Records from a dataset
=== Begin Enclosure ===

(* ===== verification/CompressFacts.v ===== *)
(** * Facts about compression

    Which strings come back: all of them with gzip and zstd, those that do not shrink to a
    quarter with LZ4, and none with bzip2. *)

From S2P Require Import Prelude Utf8 Wire Frames Message Scram Compress.

Local Open Scope Z_scope.

(** A call with room writes the next pending bytes, as many as fit or fewer; it answers the
    end of the stream when none are left, and otherwise it has written something. *)
Definition stream_progress {S} (step : S -> nat -> z_status * list Z * S) (pending : S -> list Z) : Prop :=
  forall st n, (0 < n)%nat ->
    let '(ret, bs, st') := step st n in
    pending st = bs ++ pending st' /\ (length bs <= n)%nat /\
    match ret with
    | Z_STREAM_END => pending st' = []
    | Z_OK | Z_BUF_ERROR => bs <> []
    | Z_FAILED => False
    end.

(** Strings of at most 64 megabytes: all libraries take them, and no size overflows. *)
Definition small (s : list Z) : Prop := len s <= 0x4000000.

(** What is documented of the libraries, when memory suffices. *)
Class library_laws (B : libraries) := {
  gz : list Z -> list Z;
  deflate_pending : z_stream B -> list Z;
  inflate_pending : z_stream B -> list Z;
  law_deflate_init (s : list Z) : small s -> exists st, deflate_init B s = Some st /\ deflate_pending st = gz s;
  law_deflate : stream_progress (deflate B) deflate_pending;
  law_inflate_init (s : list Z) : small s -> exists st, inflate_init B (gz s) = Some st /\ inflate_pending st = s;
  law_inflate : stream_progress (inflate B) inflate_pending;
  law_gz_bytes (s : list Z) : bytes_ok s -> bytes_ok (gz s);
  law_zstd (s : list Z) : small s ->
    exists c, zstd_compress B s = Some c /\ (bytes_ok s -> bytes_ok c) /\ zstd_content_size B c = CONTENTSIZE (length s) /\
      zstd_decompress B c (length s) = Some s;
  law_lz4 (s : list Z) : small s ->
    exists c, lz4_compress B s = Some c /\ (bytes_ok s -> bytes_ok c) /\
      forall n, lz4_decompress B c n = if (length s <=? n)%nat then Some s else None;
  law_bz (s : list Z) : small s ->
    exists c, bz_compress B s (length s + length s / 100 + 600) = Some c /\ (length c <= length s + length s / 100 + 600)%nat /\
      forall n, bz_decompress B c n = if (length s <=? n)%nat then (BZ_OK, s) else (BZ_OUTBUFF_FULL, []) }.

Section facts.
Context (B : libraries) {Laws : library_laws B}.

(** The loop writes everything that is pending, within as many calls as there are bytes and
    one more. *)
Lemma stream_loop_spec (step : z_stream B -> nat -> z_status * list Z * z_stream B) (pending : z_stream B -> list Z)
  (fuel : nat) (st : z_stream B) (chunk : nat) (out : list Z) :
  stream_progress step pending -> (0 < chunk)%nat -> (length out <= chunk)%nat -> (length (pending st) < fuel)%nat ->
  stream_loop B step fuel st chunk out = Done (Some (out ++ pending st)).
Proof.
  intros Hstep. revert st chunk out. induction fuel as [|fuel IH]; intros st chunk out Hc Ho Hf; [lia|].
  cbn [stream_loop]. set (chunk' := if (chunk <=? length out)%nat then _ else chunk).
  assert (Hc' : (length out < chunk')%nat) by (subst chunk'; destruct (Nat.leb_spec chunk (length out)); lia).
  clearbody chunk'. specialize (Hstep st (chunk' - length out)%nat ltac:(lia)).
  destruct (step st _) as [[ret bs] st']. destruct Hstep as (Hp & Hl & Hr). rewrite Hp in Hf |- *. rewrite length_app in Hf.
  assert (Hn : bs <> [] -> stream_loop B step fuel st' chunk' (out ++ bs) = Done (Some (out ++ bs ++ pending st'))).
  { intros Hb. rewrite IH; [by rewrite <- app_assoc|lia|rewrite length_app; lia|]. destruct bs; [done|]. simpl in Hf. lia. }
  destruct ret; [by apply Hn|by apply Hn| |done]. by rewrite Hr, app_nil_r.
Qed.

Lemma upto_nul_text (s : list Z) : text s -> upto_nul s = s.
Proof.
  induction 1 as [|b bs Hb _ IH]; [done|]. cbn [upto_nul]. fold (upto_nul bs).
  rewrite (proj2 (Z.eqb_neq _ _)) by lia. by f_equal.
Qed.

Lemma text_no_nul (s : list Z) : text s -> existsb (Z.eqb 0) s = false.
Proof. induction 1 as [|b bs Hb _ IH]; [done|]. cbn [existsb]. rewrite IH, (proj2 (Z.eqb_neq _ _)) by lia. done. Qed.

Lemma gzip_reads_back (s : list Z) (f f' : nat) :
  text s -> small s -> (length (gz (B := B) s) < f)%nat -> (length s < f')%nat ->
  gzip_string B f s = Done (Some (gz (B := B) s)) /\ gunzip_string B f' (gz (B := B) s) = Done (Some s).
Proof.
  intros Ht Hs Hf Hf'. unfold gzip_string, gunzip_string.
  destruct (law_deflate_init s Hs) as (d & -> & Hd). destruct (law_inflate_init s Hs) as (i & -> & Hi).
  rewrite (stream_loop_spec (deflate B) deflate_pending); [|exact law_deflate|unfold BUFFER_LENGTH; lia|apply Nat.le_0_l|by rewrite Hd].
  rewrite (stream_loop_spec (inflate B) inflate_pending); [|exact law_inflate|unfold BUFFER_LENGTH; lia|apply Nat.le_0_l|by rewrite Hi].
  by rewrite Hd, Hi, !app_nil_l, upto_nul_text.
Qed.

Lemma zstd_reads_back (s : list Z) :
  text s -> small s -> exists c, zstdc_string B s = Done (Some c) /\ zstdd_string B c = Done (Some s).
Proof.
  intros Ht Hs. destruct (law_zstd s Hs) as (c & Hc & _ & Hn & Hd). exists c. unfold zstdc_string, zstdd_string.
  rewrite Hc, Hn, Hd, Nat.eqb_refl. cbn [orb]. by rewrite upto_nul_text.
Qed.

Lemma lz4_reads_back (s : list Z) :
  text s -> small s ->
  exists c, lz4c_string B s = Done (Some c) /\
    lz4d_string B c = if (length s <? length c * 4)%nat then Done (Some s)
                      else if (length s =? length c * 4)%nat then Undefined else Done None.
Proof.
  intros Ht Hs. destruct (law_lz4 s Hs) as (c & Hc & _ & Hd). exists c. unfold lz4c_string, lz4d_string.
  rewrite Hc, Hd. split; [done|]. destruct (Nat.leb_spec (length s) (length c * 4)) as [Hl|Hl].
  - destruct (Nat.ltb_spec (length s) (length c * 4)) as [Hl'|Hl']; [by rewrite upto_nul_text|].
    by rewrite (proj2 (Nat.eqb_eq _ _)) by lia.
  - rewrite (proj2 (Nat.ltb_ge _ _)), (proj2 (Nat.eqb_neq _ _)) by lia. done.
Qed.

Lemma bzip2_lost (s : list Z) :
  text s -> small s ->
  exists c, bzip2_string B s = Done (Some c) /\
    bunzip2_string B c = if (length s <=? length c * 20)%nat then Undefined else Done None.
Proof.
  intros Ht Hs. destruct (law_bz s Hs) as (c & Hc & Hl & Hd). exists c. unfold bzip2_string, bunzip2_string, unterminated.
  pose proof (text_no_nul s Ht) as Hz.
  rewrite Hc, !Hd. split; [done|]. unfold small, len in *.
  assert (length s / 100 <= length s)%nat by (apply Nat.Div0.div_le_upper_bound; lia).
  assert (Z.of_nat (length c) * 20 < 2 ^ 32) by lia.
  rewrite (wrapu_id 32 (_ * 10)) by (unfold in_u; lia). rewrite (wrapu_id 32 (_ * 2)) by (unfold in_u; lia).
  destruct (Nat.leb_spec (length s) (Z.to_nat (Z.of_nat (length c) * 10))) as [H1|H1];
    [rewrite Hz, (proj2 (Nat.leb_le _ _)) by lia; done|].
  destruct (Nat.leb_spec (length s) (Z.to_nat (Z.of_nat (length c) * 10 * 2))) as [H2|H2].
  - rewrite Hz, (proj2 (Nat.leb_le _ _)) by lia. done.
  - by rewrite (proj2 (Nat.leb_gt _ _)) by lia.
Qed.

(** A string that is compressed comes back with gzip and with zstd, whose loops end.  With
    LZ4 it comes back when it is shorter than four times its compressed form; at exactly
    four times the zero byte is stored behind the buffer, and above that the call fails.
    With bzip2 no string comes back: the output has no zero byte at its end, and above
    twenty times the compressed form the call fails. *)
Theorem compressed_strings (s : list Z) (Ht : text s) (Hs : small s) :
  (forall f f', (length (gz (B := B) s) < f)%nat -> (length s < f')%nat ->
     exists c, gzip_string B f s = Done (Some c) /\ gunzip_string B f' c = Done (Some s)) /\
  (exists c, zstdc_string B s = Done (Some c) /\ zstdd_string B c = Done (Some s)) /\
  (exists c, lz4c_string B s = Done (Some c) /\
     lz4d_string B c = if (length s <? length c * 4)%nat then Done (Some s)
                       else if (length s =? length c * 4)%nat then Undefined else Done None) /\
  (exists c, bzip2_string B s = Done (Some c) /\
     bunzip2_string B c = if (length s <=? length c * 20)%nat then Undefined else Done None).
Proof.
  split_and!.
  - intros f f' Hf Hf'. exists (gz s). by apply gzip_reads_back.
  - by apply zstd_reads_back.
  - by apply lz4_reads_back.
  - by apply bzip2_lost.
Qed.

(** A compressed text that ends too early leaves the loop of [pgagroal_gunzip_string] going round:
    without further input [inflate] answers [Z_BUF_ERROR] and writes nothing. *)
Lemma gunzip_truncated_hangs (compressed : list Z) (st : z_stream B) (fuel : nat) :
  inflate_init B compressed = Some st -> (forall n, inflate B st n = (Z_BUF_ERROR, [], st)) ->
  gunzip_string B fuel compressed = Running.
Proof.
  intros Hi Hstuck. unfold gunzip_string. rewrite Hi.
  assert (H : forall chunk out, stream_loop B (inflate B) fuel st chunk out = Running).
  { induction fuel as [|fuel IH]; intros chunk out; [done|]. cbn [stream_loop]. rewrite Hstuck. apply IH. }
  by rewrite H.
Qed.
End facts.

(** ** A small instance: every library copies. *)

Definition toy_step (st : list Z) (n : nat) : z_status * list Z * list Z :=
  if (length st <=? n)%nat then (Z_STREAM_END, st, []) else (Z_OK, take n st, drop n st).

Definition toy_libraries : libraries :=
  Libraries (list Z) Some toy_step Some toy_step Some (fun c => CONTENTSIZE (length c)) (fun c n => Some c)
    Some (fun c n => if (length c <=? n)%nat then Some c else None)
    (fun s _ => Some s) (fun c n => if (length c <=? n)%nat then (BZ_OK, c) else (BZ_OUTBUFF_FULL, [])).

Lemma toy_progress : stream_progress toy_step id.
Proof.
  intros st n Hn. unfold toy_step. destruct (Nat.leb_spec (length st) n) as [Hl|Hl]; simpl.
  - by rewrite app_nil_r.
  - rewrite take_drop, length_take. split_and!; [done|lia|]. destruct st, n; simpl in *; try done; lia.
Qed.

#[export] Instance toy_library_laws : library_laws toy_libraries.
Proof.
  refine {| gz := id; deflate_pending := id : z_stream toy_libraries -> list Z;
            inflate_pending := id : z_stream toy_libraries -> list Z |}; try exact toy_progress;
    intros s Hs; try done; eexists; split_and!; try done. simpl. lia.
Defined.

Lemma compressed_strings_witness :
  (exists c, gzip_string toy_libraries 3 (str "{}") = Done (Some c) /\ gunzip_string toy_libraries 3 c = Done (Some (str "{}"))) /\
  (exists c, lz4c_string toy_libraries (str "{}") = Done (Some c) /\ lz4d_string toy_libraries c = Done (Some (str "{}"))).
Proof.
  destruct (compressed_strings toy_libraries (str "{}") ltac:(repeat constructor) ltac:(unfold small; vm_compute; discriminate))
    as (Hg & _ & (c & Hc & Hd) & _).
  split; [apply Hg; vm_compute; repeat constructor|]. exists c. injection Hc as <-. split; [reflexivity|exact Hd].
Defined.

=== End Enclosure ===

[Assignment]
Look through the entries and return each line that has the word "constructor" in it.

[Result of this exercise]
  destruct (compressed_strings toy_libraries (str "{}") ltac:(repeat constructor) ltac:(unfold small; vm_compute; discriminate))
  split; [apply Hg; vm_compute; repeat constructor|]. exists c. injection Hc as <-. split; [reflexivity|exact Hd].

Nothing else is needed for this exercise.